Cell death values at 7 and 30 days were similar in control WTM and control TGM and thus were combined. Diabetes was associated with an increase in myocyte apoptosis, which was higher at 7 days than it was at 30 days in both WTM and TGM (Figs. 2A and B). However, at either interval, cell death was twofold greater in diabetic WTM than in TGM. The extent of apoptosis did not differ when measured by TdT or hairpin probe with single-base 3′ overhangs. Myocyte necrosis, evaluated by a hairpin probe with blunt ends, was not increased in diabetic WTM and TGM at 7 days. Conversely, myocyte necrosis with diabetes at 30 days increased 2.9-fold and 1.8-fold in diabetic WTM and TGM, respectively (Fig. 2C). The 1.7-fold difference between the two groups of diabetic mice was significant.

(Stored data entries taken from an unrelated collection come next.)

Lemma assign_get (xs : list A) (k : str) (v : V) :
  dict_get (fold_left (assign f) xs []) k = Some v <->
  exists before x after,
    xs = before ++ x :: after /\ f x = Some (k, v)
    /\ (forall x', In x' after -> forall v', f x' <> Some (k, v')).
Proof.
  induction xs as [|x xs IH] using rev_ind.
  - simpl. split; [discriminate|].
    intros (before & x & after & H & _). destruct before; discriminate.
  - rewrite fold_left_app. cbn [fold_left]. unfold assign at 1.
    assert (Hlast : forall before x0 after,
               xs ++ [x] = before ++ x0 :: after ->
               (after = [] /\ x0 = x /\ before = xs)
               \/ (exists after', after = after' ++ [x]
                                  /\ xs = before ++ x0 :: after')).
    { intros before x0 after H.
      destruct after as [|y after] using rev_ind.
      - apply app_inj_tail in H as [-> ->]. auto.
      - clear IHafter. right. exists after.
        rewrite app_comm_cons, app_assoc in H.
        apply app_inj_tail in H as [-> ->]. auto. }
    assert (Hshift : forall k0 v0,
               (exists before x0 after,
                   xs = before ++ x0 :: after /\ f x0 = Some (k0, v0)
                   /\ (forall x', In x' after -> forall v', f x' <> Some (k0, v')))
               -> (forall v', f x <> Some (k0, v'))
               -> exists before x0 after,
                   xs ++ [x] = before ++ x0 :: after /\ f x0 = Some (k0, v0)
                   /\ (forall x', In x' after -> forall v', f x' <> Some (k0, v'))).
    { intros k0 v0 (before & x0 & after & -> & Hf & Hafter) Hx.
      exists before, x0, (after ++ [x]). rewrite <- app_assoc.
      repeat split; auto.
      intros x' Hin. apply in_app_or in Hin as [Hin | [<- | []]]; auto. }
    destruct (f x) as [[k1 v1]|] eqn:Ex.
    + rewrite dict_get_set. destruct (str_eqb k1 k) eqn:Ek.
      * apply str_eqb_eq in Ek as ->. split.
        -- intros [= <-]. exists xs, x, []. repeat split; auto; intros x' [].
        -- intros (before & x0 & after & H & Hf & Hafter).
           destruct (Hlast _ _ _ H) as [(-> & -> & ->) | (after' & -> & ->)];
             [congruence|].
           exfalso.
           apply (Hafter x (in_or_app _ _ _ (or_intror (in_eq _ _))) v1); auto.
      * apply str_eqb_neq in Ek. rewrite IH. split.
        -- intros H. apply Hshift; [exact H|]. intros v'. congruence.
        -- intros (before & x0 & after & H & Hf & Hafter).
           destruct (Hlast _ _ _ H) as [(-> & -> & ->) | (after' & -> & ->)];
             [congruence|].
           exists before, x0, after'. repeat split; auto.
           intros x' Hin. apply Hafter, in_or_app. left. exact Hin.
    + rewrite IH. split.
      * intros H. apply Hshift; [exact H|]. intros v'. congruence.
      * intros (before & x0 & after & H & Hf & Hafter).
        destruct (Hlast _ _ _ H) as [(-> & -> & ->) | (after' & -> & ->)];
          [congruence|].
        exists before, x0, after'. repeat split; auto.
        intros x' Hin. apply Hafter, in_or_app. left. exact Hin.
Qed.
End LastWins.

Cells dying by both apoptosis and necrosis were never found. In comparison with control WTM, a 24% reduction in the total number of left ventricular myocytes was found in diabetic WTM at 30 days (Fig. 2D). Cell loss in these animals was accompanied by a 28% myocyte hypertrophy (Fig. 2E), which resulted in preservation of ventricular mass (Fig. 2F). The 24% loss of cells in the ventricle reflected an absolute dropout of 1.1 × 106 myocytes. In contrast, diabetes did not change the number, size, and aggregate myocyte volume in TGM (Figs. 2D–F).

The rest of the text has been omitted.